§ EXERCISE DIRECTIONS:
Begin at the first line below and copy each line exactly, ending with the line where "(right; split; reflexivity)." appears.

§ RECORDS FOR THE TASK:
Lemma verify_app_error_witness :
  app_verify ScenarioWorlds.verify_raises = Raise (AppClientError "verify")
  ∧ (verify ScenarioWorlds.verify_raises "t1" "s1" (Scenario.assigned 1)).1
    = Raise (AppClientError "verify")
  ∧ select_subtask "s1"
      (subtasks (verify ScenarioWorlds.verify_raises "t1" "s1"
                   (Scenario.assigned 1)).2)
    = Some (ScenarioRows.subtask_row SubtaskStatus.verifying).
Proof.
  split; [reflexivity|].
  assert (Hav : client_available ScenarioWorlds.verify_raises (Scenario.assigned 1)
                  "a" "a") by (right; split; reflexivity).
  destruct (verify_app_error ScenarioWorlds.verify_raises (Scenario.assigned 1)
              "t1" "s1" (ScenarioRows.task_row 1 TaskStatus.waiting)
              (ScenarioRows.subtask_row SubtaskStatus.starting)
              (AppClientError "verify") eq_refl eq_refl eq_refl eq_refl Hav eq_refl)
    as (Hres & Hrow & _).
  split; [exact Hres|exact Hrow].
Defined.


Lemma init_task_environment_disabled_witness :
  _app_clients ScenarioRows.created !! "a" = None
  ∧ (init_task ScenarioWorlds.env_disabled "t1" ScenarioRows.created).1
    = Raise (RuntimeError "Error connecting to app: a. environment not enabled")
  ∧ _app_clients (init_task ScenarioWorlds.env_disabled "t1" ScenarioRows.created).2
    !! "a" = None.
Proof.
  split; [reflexivity|].
  rewrite (init_task_environment_disabled ScenarioWorlds.env_disabled
             ScenarioRows.created "t1" (ScenarioRows.task_row 1 TaskStatus.creating)
             eq_refl eq_refl eq_refl eq_refl).
  split; reflexivity.
Defined.

Lemma _shutdown_app_client_keeps_client_witness :
  app_has_active_task "a" (tasks (Scenario.assigned 1))
  ∧ _shutdown_app_client (Scenario.world true) "a" (Scenario.assigned 1)
    = (Ok tt, Scenario.assigned 1).
Proof.
  assert (Hact : app_has_active_task "a" (tasks (Scenario.assigned 1))).
  { exists (ScenarioRows.task_row 1 TaskStatus.waiting).
    split; [vm_compute; by left|]. split; reflexivity. }
  split; [exact Hact|].
  exact (_shutdown_app_client_keeps_client (Scenario.world true) "a"
           (Scenario.assigned 1) Hact).
Defined.

Lemma _shutdown_app_client_removes_client_witness :
  _app_clients ScenarioWorlds.initialized !! "a" = Some ScenarioWorlds.client
  ∧ _app_clients
      (_shutdown_app_client (Scenario.world true) "a" ScenarioWorlds.initialized).2
    !! "a" = None.
Proof.
  split; [reflexivity|].
  assert (Hnone : ¬ app_has_active_task "a" (tasks ScenarioWorlds.initialized)).
  { intros (r & Hr & _ & Hact). vm_compute in Hr.
    apply list_elem_of_singleton in Hr. subst r. discriminate Hact. }
  rewrite (_shutdown_app_client_removes_client (Scenario.world true) "a"
             ScenarioWorlds.initialized ScenarioWorlds.client Hnone eq_refl).
  reflexivity.
Defined.

Lemma init_task_twice_witness :
  (init_task (Scenario.world true) "t1" ScenarioRows.created).1 = Ok tt
  ∧ (init_task (Scenario.world true) "t1"
       (init_task (Scenario.world true) "t1" ScenarioRows.created).2).1 = Ok tt.
Proof.
  split; [reflexivity|].
  destruct (init_task_twice (Scenario.world true) (Scenario.world true)
              ScenarioRows.created "t1" (ScenarioRows.task_row 1 TaskStatus.creating)
              eq_refl eq_refl eq_refl)
    as [Hrun _].
  by rewrite Hrun.
Defined.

§ EXPECTED ANSWER:
Lemma verify_app_error_witness :
  app_verify ScenarioWorlds.verify_raises = Raise (AppClientError "verify")
  ∧ (verify ScenarioWorlds.verify_raises "t1" "s1" (Scenario.assigned 1)).1
    = Raise (AppClientError "verify")
  ∧ select_subtask "s1"
      (subtasks (verify ScenarioWorlds.verify_raises "t1" "s1"
                   (Scenario.assigned 1)).2)
    = Some (ScenarioRows.subtask_row SubtaskStatus.verifying).
Proof.
  split; [reflexivity|].
  assert (Hav : client_available ScenarioWorlds.verify_raises (Scenario.assigned 1)
                  "a" "a") by (right; split; reflexivity).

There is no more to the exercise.